Stingray Services Controller
One of Riverbed's upcoming products is the Stingray Services Controller.
"The Stingray Services Controller is a product that allows us to provide a capability to build ADC as a service," Pancottine explained.
The hardware-based delivery typical to ADCs today can prove cumbersome for network administrators looking to deliver capabilities with a real-time approach. Pancottine noted a demand for delivery of ADC as a service in the network, similar to the way that server admins can now easily spin up virtual machines.
The Stingray Services Controller can enable the licensing and metering of ADC services as well as management of individual ADC instances.
In order to enable ADC as service, Riverbed chose not to leverage the traditional virtualization hypervisor model, where individual virtual machines are be spun up to meet demand. Instead, the Stingray Services Controller will make use of Linux container technology.
"We can use virtual machines, but they take up a fair amount of memory and CPU resources, so instead what we use are containers," Pancottine said. "Containers are very lightweight constructs that have the same level of isolation as a virtual machine but don't use the same amount of resources."
Container technology is present in multiple Unix and Linux operating systems today. In Linux, LXC containers are widely deployed. Pancottine said that the Stingray Services Controller uses Linux containers that Riverbed has enhanced.
The ADC as a service approach will also be made available for multiple cloud platforms. Pancottine said that plugins will be available for VMware's vCloud Director, OpenStack, and CloudStack.
"There will be plugins that allow those cloud frameworks to control the ADC as a service," Pancottine said.

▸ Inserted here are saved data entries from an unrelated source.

(** C9: when the distance read fails (status acknowledged or not, busy bit
    clear), [distance] still returns the value composed from the two buffer
    bytes, and the [ACQUISITION_PENDING] case stores it as [distance], moves
    the old value to [last_distance] and goes to [ACQUISITION_DONE]; the
    failure only adds one to the fault counter. *)
Theorem C9_failed_distance_read_still_stored bus i w o ns os nd b0 b1 :
  lidar_at w i = Some o -> lidar_state o = ACQUISITION_PENDING ->
  readByte bus (trace w) (address o) STATUS_REGISTER = (ns, os) ->
  Z.testbit (match os with Some b => b | None => 171 end) 0 = false ->
  readWord bus (EvReadByte (address o) STATUS_REGISTER :: trace w)
           (address o) MEASURED_VALUE_REGISTER = (nd, (b0, b1)) ->
  nd <> 0 ->
  (forall w1 o1, lidar_at w1 i = Some o1 ->
     readWord bus (trace w1) (address o1) MEASURED_VALUE_REGISTER
       = (nd, (b0, b1)) ->
     exists w1', distance_op bus i w1 = Some ((nd, Z.shiftl b0 8 + b1), w1')
       /\ lidar_at w1' i = Some (with_nacks o1 (nacksCount o1 + 1))) /\
  exists w', spin_case bus i w = Some (tt, w')
    /\ lidar_at w' i =
       Some (mkLidar (address o) ACQUISITION_DONE (Z.shiftl b0 8 + b1)
               (distance o) (strength o)
               (nacksCount o + nack_inc ns + 1
                + (if suspect (Z.shiftl b0 8 + b1) (distance o) then 1 else 0))
               (powered o) (timer o)).
Proof.
  intros Hs Hst H1 H2 H3 Hn; split.
  - intros [l1 r1 c1 t1 tr1] o1; unfold lidar_at; cbn [lidars trace].
    intros Hs1 Hr1.
    rewrite (distance_op_result bus l1 r1 c1 t1 tr1 i o1 nd b0 b1 Hs1 Hr1).
    rewrite (proj2 (Z.eqb_neq nd 0) Hn).
    eexists; split; [reflexivity|]; cbn [lidars].
    eapply slot_at_set_same; exact Hs1.
  - destruct w as [l r c t tr]; unfold lidar_at in *; cbn [lidars trace] in *.
    rewrite (pending_case bus l r c t tr i o ns os nd b0 b1 Hs Hst H1 H2 H3).
    eexists; split; [reflexivity|]; cbn [lidars].
    erewrite slot_at_set_same by exact Hs.
    unfold nack_inc at 2; rewrite (proj2 (Z.eqb_neq nd 0) Hn); reflexivity.
Qed.

Lemma C9_witness :
  (exists w1', distance_op distance_fail_bus 0 w_pending
                 = Some ((2, 500), w1')
     /\ lidar_at w1' 0
        = Some (mkLidar 100 ACQUISITION_PENDING 500 480 0 1 true 0)) /\
  exists w', spin_case distance_fail_bus 0 w_pending = Some (tt, w')
    /\ lidar_at w' 0
       = Some (mkLidar 100 ACQUISITION_DONE 500 500 0 1 true 0).
Proof.
  destruct (C9_failed_distance_read_still_stored distance_fail_bus 0 w_pending
              (mkLidar 100 ACQUISITION_PENDING 500 480 0 0 true 0)
              0 (Some 0) 2 1 244) as [HA (w' & H1 & H2)].
  - reflexivity.
  - reflexivity.
  - reflexivity.
  - reflexivity.
  - reflexivity.
  - discriminate.
  - split.
    + apply (HA w_pending (mkLidar 100 ACQUISITION_PENDING 500 480 0 0 true 0));
        reflexivity.
    + exists w'; split; [exact H1|]; rewrite H2; vm_compute; reflexivity.
Defined.

(** C10: when [changeAddress] fails a precondition (0x62 silent: 6; target
    address taken: 5) it adds one to the fault counter although it wrote
    nothing: only the probes are on the bus.  When the preconditions keep
    failing, eleven attempts push a non-negative counter above [MAX_NACKS],
    and the fault check then forces the sensor to [SHUTING_DOWN]. *)
Theorem C10_precondition_failure_counts bus i w o :
  lidar_at w i = Some o ->
  (isOnline bus (trace w) 98 = false ->
   exists w', changeAddress bus i w = Some (6, w')
     /\ lidar_at w' i = Some (with_nacks o (nacksCount o + 1))
     /\ trace w' = EvIsOnline 98 :: trace w) /\
  (isOnline bus (trace w) 98 = true ->
   isOnline bus (EvIsOnline 98 :: trace w) (address o) = true ->
   exists w', changeAddress bus i w = Some (5, w')
     /\ lidar_at w' i = Some (with_nacks o (nacksCount o + 1))
     /\ trace w' = EvIsOnline (address o) :: EvIsOnline 98 :: trace w) /\
  ((forall tr', isOnline bus tr' 98 = false
                \/ isOnline bus (EvIsOnline 98 :: tr') (address o) = true) ->
   0 <= nacksCount o ->
   exists w' o', changeAddress_n bus 11 i w = Some (tt, w')
     /\ lidar_at w' i = Some o' /\ MAX_NACKS < nacksCount o'
     /\ (r <- checkNacks i ;; if r then resetLidar i else ret tt) w'
        = Some (tt, store_slot i (forced_reset o' (now w')) w')).
Proof.
  destruct w as [l r c t tr]; unfold lidar_at at 1; cbn [lidars trace].
  intros Hs; split; [|split].
  - intros Hon; rewrite (changeAddress_offline bus l r c t tr i o Hs Hon).
    eexists; split; [reflexivity|]; split; [|reflexivity].
    unfold lidar_at; cbn [lidars]; eapply slot_at_set_same; exact Hs.
  - intros H1 H2; rewrite (changeAddress_occupied bus l r c t tr i o Hs H1 H2).
    eexists; split; [reflexivity|]; split; [|reflexivity].
    unfold lidar_at; cbn [lidars]; eapply slot_at_set_same; exact Hs.
  - intros Hoff Hpos.
    destruct (changeAddress_n_refused bus 11 l r c t tr i o Hs Hoff)
      as [tr' ->].
    set (o' := with_nacks o (nacksCount o + Z.of_nat 11)).
    set (w' := mkWorld (set_nth l (Z.to_nat i) (Some o')) r c t tr').
    assert (Hm : lidar_at w' i = Some o')
      by (unfold lidar_at, w'; cbn [lidars]; eapply slot_at_set_same;
          exact Hs).
    assert (Hn : MAX_NACKS < nacksCount o')
      by (unfold o', with_nacks, MAX_NACKS; cbn [nacksCount Z.of_nat]; lia).
    exists w', o'; split; [reflexivity|]; split; [exact Hm|];
      split; [exact Hn|].
    rewrite (check_and_reset _ _ _ Hm), (proj2 (Z.ltb_lt _ _) Hn).
    reflexivity.
Qed.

The Stingray Services Controller is currently set for general availability this month, with updates set to roll out on a quarterly update cycle.
The big vendor in the ADC market is F5, a company which employed Pancottine for nearly six years.
Pancottine noted that F5 started out as software running on commodity servers. Physical hardware from F5 didn't become available until 2001. F5 today offers its own portfolio of hardware-based ADCs as well as software-based solutions.
The Riverbed solution is software-only today, and that's just the way that Pancottine likes it.
"Intel is building more capabilities into server designs to do network processing," Pancottine said.
Intel, for example, announced its Data Plane Development Kit (DPDK) in April of this year. DPDK enables content coming in over a network interface card to be placed in user memory for faster processing.
"The advantages of a proprietary hardware ADC are evaporating pretty quickly," Pancottine said.
Having worked at both F5 and Riverbed, Pancottine noted that while the two companies are rivals, they are similar in a number ways.
"I loved working at F5 and loved the culture at F5," Pancottine said. "The Riverbed culture reminds me of F5 in a big way. It's very focused on being successful and is a really good work environment."